(Items from a dataset)
+++++

(* ===== verification/AwarenessTheorems.v ===== *)
(** * Theorems about presence *)

From stdpp Require Import base list numbers strings gmap sorting relations.
From Stdlib Require Import ZArith Lia.
From S2P Require Import Prelude Text Cursor Uuid Json JsonInstance Awareness AwarenessFacts.

Section theorems.
Context `{SerdeJsonLaws}.

(** Decoding an encoded list of well-formed updates gives the list back,
    when it fits the decoder's byte and client limits. *)
Theorem awareness_roundtrip (us : list AwarenessUpdate) :
  Forall update_wf us -> len us <= MAX_AWARENESS_CLIENTS ->
  len (encode_awareness us) <= MAX_AWARENESS_BYTES ->
  decode_awareness (encode_awareness us) = Ok us.
Proof. apply decode_encode. Qed.

(** Every accepted frame is at most 64 KiB long and holds at most 128
    updates, each with a 32-bit client, a clock lib0 can represent and either
    no state or the text of a JSON value that is not [null]; and encoding the
    updates again loses nothing, when that fits. *)
Theorem awareness_decode_wf (i : list byte) (us : list AwarenessUpdate) :
  decode_awareness i = Ok us ->
  0 < len i <= MAX_AWARENESS_BYTES /\ len us <= MAX_AWARENESS_CLIENTS /\ Forall update_wf us /\
  (len (encode_awareness us) <= MAX_AWARENESS_BYTES -> decode_awareness (encode_awareness us) = Ok us).
Proof.
  intros Hd. destruct (decode_awareness_inv _ _ Hd) as [Hw Hn].
  split_and!; try done; [..|intros; by apply decode_encode].
  - unfold decode_awareness in Hd. destruct (_ <? len i); [done|].
    destruct (Z.eqb_spec (len i) 0); [done|]. pose proof (len_nonneg i). lia.
  - unfold decode_awareness in Hd. by destruct (Z.ltb_spec MAX_AWARENESS_BYTES (len i)).
Qed.

(** C21: the filter accepts a state exactly when it is an object whose user id
    is the connection's, and the result holds the verified user and, of the
    claimed fields, only what the allowlist keeps of [cursor], [block] and
    [title]. *)
Theorem sanitize_exact (raw uid name color : list byte) :
  utf8_valid uid = true -> utf8_valid name = true -> utf8_valid color = true ->
  (is_Some (sanitize_user_state raw uid name color) <-> exists obj, claims raw uid obj) /\
  forall out, sanitize_user_state raw uid name color = Some out ->
    exists obj m, claims raw uid obj /\ utf8_valid out = true /\ from_slice out = Some (VObject m) /\
      (forall k, map_get k m = filtered uid name color obj k) /\
      Forall (fun e => e.1 ∈ [bs "user"; bs "cursor"; bs "block"; bs "title"]) m.
Proof.
  intros Hu Hn Hc.
  assert (Hout : forall obj, claims raw uid obj ->
    let m := foldl sanitize_entry (base_map uid name color) obj in
    exists s, to_vec (VObject m) = Some s /\ utf8_valid s = true /\ from_slice s = Some (VObject m)).
  { intros obj [Hp _]. by apply to_vec_from, (sanitized_wf raw). }
  split; [split|].
  - intros [out (obj & Hcl & _)%sanitize_claims]. by exists obj.
  - intros [obj Hcl]. destruct (Hout obj Hcl) as (s & Hs & _). exists s. apply sanitize_claims. eauto.
  - intros out (obj & Hcl & Ho)%sanitize_claims. destruct (Hout obj Hcl) as (s & Hs & Hv & Hf).
    rewrite Hs in Ho. injection Ho as <-. eexists obj, _. split_and!; [done..| |by apply fold_keys].
    intros k. apply out_get. destruct Hcl as [Hp _]. apply from_slice_wf, value_wf_object in Hp. tauto.
Qed.

(** Filtering a filtered state changes nothing. *)
Theorem sanitize_idempotent (raw uid name color out : list byte) :
  utf8_valid uid = true -> utf8_valid name = true -> utf8_valid color = true ->
  sanitize_user_state raw uid name color = Some out ->
  sanitize_user_state out uid name color = Some out.
Proof.
  intros Hu Hn Hc (obj & Hcl & Ho)%sanitize_claims. destruct Hcl as [Hp _].
  pose proof (sanitized_wf raw uid name color obj Hu Hn Hc Hp) as Hw.
  apply from_slice_wf, value_wf_object in Hp as [Hs _].
  destruct (to_vec_from _ Hw) as (s & Hs' & _ & Hf). rewrite Hs' in Ho. injection Ho as <-.
  apply sanitize_claims. eexists. split; [split; [exact Hf|]|].
  - eexists. split; [by rewrite out_get by done|done].
  - rewrite <- Hs'. do 2 f_equal. apply value_wf_object in Hw as [Hm _].
    apply map_sorted_ext; [by apply fold_sorted|done|]. intros k. rewrite !out_get by done.
    unfold filtered. case_bool_decide; [done|]. rewrite out_get by done. unfold filtered.
    rewrite bool_decide_false by done. destruct (map_get k obj) as [v|]; [|done]. simpl.
    destruct (clean k v) eqn:E; [|done]. simpl. by apply clean_idem in E.
Qed.

(** C16: whatever a room does with its registry, it tracks at most 128
    clients, its counters stay 64-bit, every record belongs to a generation
    already handed out, and every live record holds a filtered state with a
    clock that decodes. *)
Theorem registry_invariant (r : AwarenessRegistry) : reachable r -> registry_wf r.
Proof. apply registry_wf_reachable. Qed.

(** C20: updates on one connection never change another client's live record:
    such a record is kept as it is, and a client other than the claimed one can
    lose at most a tombstone, to eviction. *)
Theorem presence_isolation (r r' : AwarenessRegistry) (k k' : Z) us uid name color g bytes :
  apply_connection_updates k us uid name color g r = (bytes, r') -> k' <> k ->
  (forall c, by_client r !! k' = Some c -> is_Some (rec_state c) -> by_client r' !! k' = Some c) /\
  (forall c, by_client r' !! k' = Some c -> by_client r !! k' = Some c).
Proof.
  unfold apply_connection_updates. destruct (foldl _ _ _) as [ch r1] eqn:E. intros [= _ <-] Hne.
  apply fold_framed in E as [_ Hf]. destruct (Hf k' Hne) as [->|[-> (c' & -> & Ht)]]; split; try done.
  intros c [= <-] [? Hs]. congruence.
Qed.

(** What a batch of updates broadcasts.  Nothing is sent exactly when the
    client's record did not change; otherwise the bytes encode well-formed
    updates of that client only, each later than the record and than the ones
    before it (a repeated clock is accepted from a removal only), the last one is what the registry now stores under
    the connection's generation, and the bytes decode to these updates when
    they fit a frame. *)
Theorem presence_broadcast (r r' : AwarenessRegistry) (k : Z) us uid name color g bytes :
  registry_wf r -> 0 <= g <= reg_generation r -> is_u32 k -> Forall update_wf us ->
  len us <= MAX_AWARENESS_CLIENTS ->
  utf8_valid uid = true -> utf8_valid name = true -> utf8_valid color = true ->
  apply_connection_updates k us uid name color g r = (bytes, r') ->
  match bytes with
  | None => by_client r' !! k = by_client r !! k
  | Some bytes =>
    exists changed u, bytes = encode_awareness changed /\ last changed = Some u /\
      Forall (fun v => client_id v = k /\ forall c, by_client r !! k = Some c -> comes_after (rec_clock c) v) changed /\
      StronglySorted (fun v w => comes_after (clock v) w) changed /\
      (exists s, by_client r' !! k = Some (Rec (clock u) g (state u) s)) /\
      (len bytes <= MAX_AWARENESS_BYTES -> decode_awareness bytes = Ok changed)
  end.
Proof.
  intros Hw Hg Hk Hus Hl Hu Hn Hc. unfold apply_connection_updates.
  destruct (foldl _ _ _) as [ch r1] eqn:E. intros [= <- <-].
  pose proof (fold_wf_registry _ _ _ _ _ Hk Hu Hn Hc _ _ _ _ _ Hw Hg Hus (Forall_nil_2 _) E) as [_ Hwc].
  apply fold_changed in E as (new & Hch & Hln & Hf & Hs & Hlast). simpl in Hch. subst ch.
  destruct (last new) as [u|] eqn:El.
  - assert (len new <> 0) as Hne by (by destruct new).
    rewrite (proj2 (Z.eqb_neq _ _) Hne). exists new, u. split_and!; try done.
    intros. apply decode_encode; [done|unfold len in *; lia|done].
  - apply last_None in El as ->. done.
Qed.

(** A snapshot of a reachable registry lists every live record once, in
    increasing client order, and decodes to that list when it fits a frame;
    with no live record it is empty. *)
Theorem snapshot_complete (r : AwarenessRegistry) :
  reachable r ->
  (forall k c st, by_client r !! k = Some c -> rec_state c = Some st -> Upd k (rec_clock c) (Some st) ∈ live_updates r) /\
  (forall u, u ∈ live_updates r ->
     exists c, by_client r !! client_id u = Some c /\ clock u = rec_clock c /\ state u = rec_state c) /\
  StronglySorted Z.lt (client_id <$> live_updates r) /\
  (live_updates r = [] <-> encode_all r = []) /\
  (live_updates r <> [] -> len (encode_all r) <= MAX_AWARENESS_BYTES -> decode_awareness (encode_all r) = Ok (live_updates r)).
Proof.
  intros Hr%registry_wf_reachable. split_and!.
  - intros k c st Hk Hs. apply elem_of_live. eauto.
  - intros u Hu. by apply elem_of_live_inv.
  - apply live_sorted.
  - unfold encode_all. destruct (live_updates r) as [|u l]; [done|]. simpl. split; [done|].
    intros He. exfalso. rewrite encode_awareness_eq in He. apply (f_equal length) in He. rewrite length_app in He.
    pose proof (varuint_length_pos (len (u :: l))). simpl in *. lia.
  - intros Hne. unfold encode_all. destruct (Z.eqb_spec (len (live_updates r)) 0) as [E|_].
    { destruct (live_updates r); [done|]. unfold len in E. simpl in E. lia. }
    intros Hl. destruct Hr as (Ht & _ & _ & Hr). apply decode_encode; [|pose proof (live_length r); lia|done].
    apply Forall_forall. intros u Hu. pose proof (elem_of_live_inv _ _ Hu) as (c & Hk & Ec & Es).
    destruct (Hr _ _ Hk) as (Hk' & _ & _ & Hst). split; [done|]. rewrite Ec, Es.
    destruct (live_state _ _ Hu) as [st Est]. rewrite Es in Est. rewrite Est in *. done.
Qed.

(** Connection generations.  A connection older than a record's can
    neither update nor remove it: both operations leave the registry as it is
    and send nothing.  Otherwise removing a live client leaves a tombstone with
    the next clock and every other record in place, drops the client from
    snapshots, and a second removal does nothing. *)
Theorem generation_ownership (r : AwarenessRegistry) (k g : Z) (c : ClientRecord) :
  by_client r !! k = Some c -> 0 <= rec_clock c <= LIB0_MAX_SAFE_UINT ->
  (g < rec_generation c ->
     remove_client k g r = (None, r) /\
     forall us uid name color, apply_connection_updates k us uid name color g r = (None, r)) /\
  (rec_generation c <= g -> is_Some (rec_state c) ->
     exists r', remove_client k g r = (Some (encode_awareness [Upd k (rec_clock c + 1) None]), r') /\
       by_client r' = <[k := Rec (rec_clock c + 1) g None (sat_add_u64 (reg_seq r) 1)]> (by_client r) /\
       (forall u, u ∈ live_updates r' -> client_id u <> k) /\
       remove_client k g r' = (None, r')).
Proof.
  intros Hk Hc. unfold remove_client at 1 2. rewrite Hk. split.
  - intros Hg. rewrite (proj2 (Z.ltb_lt _ _) Hg). split; [done|]. intros us uid name color.
    unfold apply_connection_updates. by rewrite (fold_older k uid name color g us [] r c).
  - intros Hg [st Hst]. rewrite (proj2 (Z.ltb_ge _ _) Hg), bool_decide_false by congruence.
    assert (sat_add_u64 (rec_clock c) 1 = rec_clock c + 1) as ->.
    { unfold sat_add_u64, u64_max. change LIB0_MAX_SAFE_UINT with 9007199254740991 in Hc. lia. }
    eexists. split; [reflexivity|]. split_and!; [done| |].
    + intros u Hu Heq. pose proof (live_state _ _ Hu) as [st' Hs'].
      apply elem_of_live_inv in Hu as (c' & Hk' & _ & Hs''). simpl in Hk'.
      rewrite Heq, lookup_insert_eq in Hk'. injection Hk' as <-. simpl in *. congruence.
    + unfold remove_client. simpl. rewrite lookup_insert_eq. simpl. by rewrite orb_true_r.
Qed.

(** A removal at the largest clock breaks the protocol's own limit: a
    live client whose clock is lib0's maximum, which the decoder accepts, is
    removed with a broadcast that the decoder rejects. *)
Theorem tombstone_clock_overflow (r : AwarenessRegistry) (k g : Z) (c : ClientRecord) :
  is_u32 k -> by_client r !! k = Some c -> is_Some (rec_state c) -> rec_generation c <= g ->
  rec_clock c = LIB0_MAX_SAFE_UINT ->
  exists bytes, (remove_client k g r).1 = Some bytes /\ decode_awareness bytes = Err AInvalidVarUint.
Proof.
  intros Hu Hk [st Hst] Hg Hc. unfold remove_client. rewrite Hk.
  rewrite (proj2 (Z.ltb_ge _ _) Hg), bool_decide_false by congruence. rewrite Hc.
  eexists. split; [reflexivity|]. by apply decode_clock_overflow.
Qed.

End theorems.

(** ** Witnesses *)

Definition w_state (uid : string) : list byte :=
  print (VObject [(bs "title", VBool true); (bs "user", VObject [(bs "id", VString (bs uid))])]).

Definition w_updates : list AwarenessUpdate := [Upd 7 1 (Some (w_state "a")); Upd 9 3 None].

Lemma awareness_roundtrip_witness :
  decode_awareness (encode_awareness w_updates) = Ok w_updates.
Proof. refine (awareness_roundtrip w_updates _ _ _); by_decide. Defined.

Lemma awareness_decode_wf_witness :
  Forall update_wf w_updates.
Proof. refine (proj1 (proj2 (proj2 (awareness_decode_wf (encode_awareness w_updates) w_updates _)))); by_decide. Defined.

Lemma sanitize_exact_witness :
  is_Some (sanitize_user_state (w_state "a") (bs "a") (bs "Ann") (bs "#b91c1c")) <->
  exists obj, claims (w_state "a") (bs "a") obj.
Proof. refine (proj1 (sanitize_exact (w_state "a") (bs "a") (bs "Ann") (bs "#b91c1c") _ _ _)); by_decide. Defined.

Definition w_clean : list byte :=
  default [] (sanitize_user_state (w_state "a") (bs "a") (bs "Ann") (bs "#b91c1c")).

Lemma sanitize_idempotent_witness :
  sanitize_user_state w_clean (bs "a") (bs "Ann") (bs "#b91c1c") = Some w_clean.
Proof.
  refine (sanitize_idempotent (w_state "a") (bs "a") (bs "Ann") (bs "#b91c1c") w_clean _ _ _ _); by_decide.
Defined.

Definition w_reg0 : AwarenessRegistry := (connection_generation registry_new).2.
Definition w_reg : AwarenessRegistry :=
  (apply_connection_updates 7 w_updates (bs "a") (bs "Ann") (bs "#b91c1c") 1 w_reg0).2.

Lemma w_reg_reachable : reachable w_reg.
Proof.
  eapply rtc_l; [apply step_generation|]. apply rtc_once. apply step_apply; by_decide.
Qed.

Lemma registry_invariant_witness : registry_wf w_reg /\ tracked w_reg = 1.
Proof. split; [apply (registry_invariant w_reg), w_reg_reachable|by_decide]. Defined.

Lemma presence_isolation_witness :
  by_client (apply_connection_updates 8 [Upd 8 1 None] (bs "b") (bs "Bo") (bs "#1d4ed8") 1 w_reg).2 !! 7 =
  by_client w_reg !! 7.
Proof.
  destruct (by_client w_reg !! 7) as [c|] eqn:E; [|exfalso; revert E; by_decide].
  refine (proj1 (presence_isolation w_reg _ 8 7 [Upd 8 1 None] (bs "b") (bs "Bo") (bs "#1d4ed8") 1 _
    (surjective_pairing _) _) c E _); [done|].
  revert E. vm_compute. intros [= <-]. by eexists.
Defined.

Lemma presence_broadcast_witness :
  exists changed u, last changed = Some u /\ agrees 7 1 w_reg u.
Proof.
  assert (Hw : registry_wf w_reg0) by (apply registry_wf_reachable, rtc_once, step_generation).
  pose proof (presence_broadcast w_reg0 w_reg 7 w_updates (bs "a") (bs "Ann") (bs "#b91c1c") 1
    (apply_connection_updates 7 w_updates (bs "a") (bs "Ann") (bs "#b91c1c") 1 w_reg0).1
    Hw ltac:(by_decide) ltac:(by_decide) ltac:(by_decide) ltac:(by_decide)
    ltac:(by_decide) ltac:(by_decide) ltac:(by_decide) (surjective_pairing _)) as Hb.
  destruct (apply_connection_updates 7 w_updates (bs "a") (bs "Ann") (bs "#b91c1c") 1 w_reg0).1 as [b|] eqn:E.
  - destruct Hb as (ch & u & _ & Hl & _ & _ & Ha & _). by exists ch, u.
  - exfalso. revert E. by_decide.
Defined.

Lemma snapshot_complete_witness : live_updates w_reg = [] <-> encode_all w_reg = [].
Proof. exact (proj1 (proj2 (proj2 (proj2 (snapshot_complete w_reg w_reg_reachable))))). Defined.

Definition w_rec (clock : Z) : ClientRecord := Rec clock 1 (Some (w_state "a")) 1.
Definition w_live (clock : Z) : AwarenessRegistry := Reg {[ 7 := w_rec clock ]} 2 1.

Lemma generation_ownership_witness : remove_client 7 0 (w_live 4) = (None, w_live 4).
Proof.
  refine (proj1 (proj1 (generation_ownership (w_live 4) 7 0 (w_rec 4) _ _) _)); [reflexivity|by_decide|by_decide].
Defined.

Lemma tombstone_clock_overflow_witness :
  exists bytes, (remove_client 7 2 (w_live LIB0_MAX_SAFE_UINT)).1 = Some bytes /\
    decode_awareness bytes = Err AInvalidVarUint.
Proof.
  refine (tombstone_clock_overflow (w_live LIB0_MAX_SAFE_UINT) 7 2 (w_rec LIB0_MAX_SAFE_UINT) _ eq_refl _ _ eq_refl);
    [by_decide|by eexists|by_decide].
Defined.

+++++

Your instructions
The word "holds" appears on some lines of the data above; count those lines and give only the total.

Reply to the task
3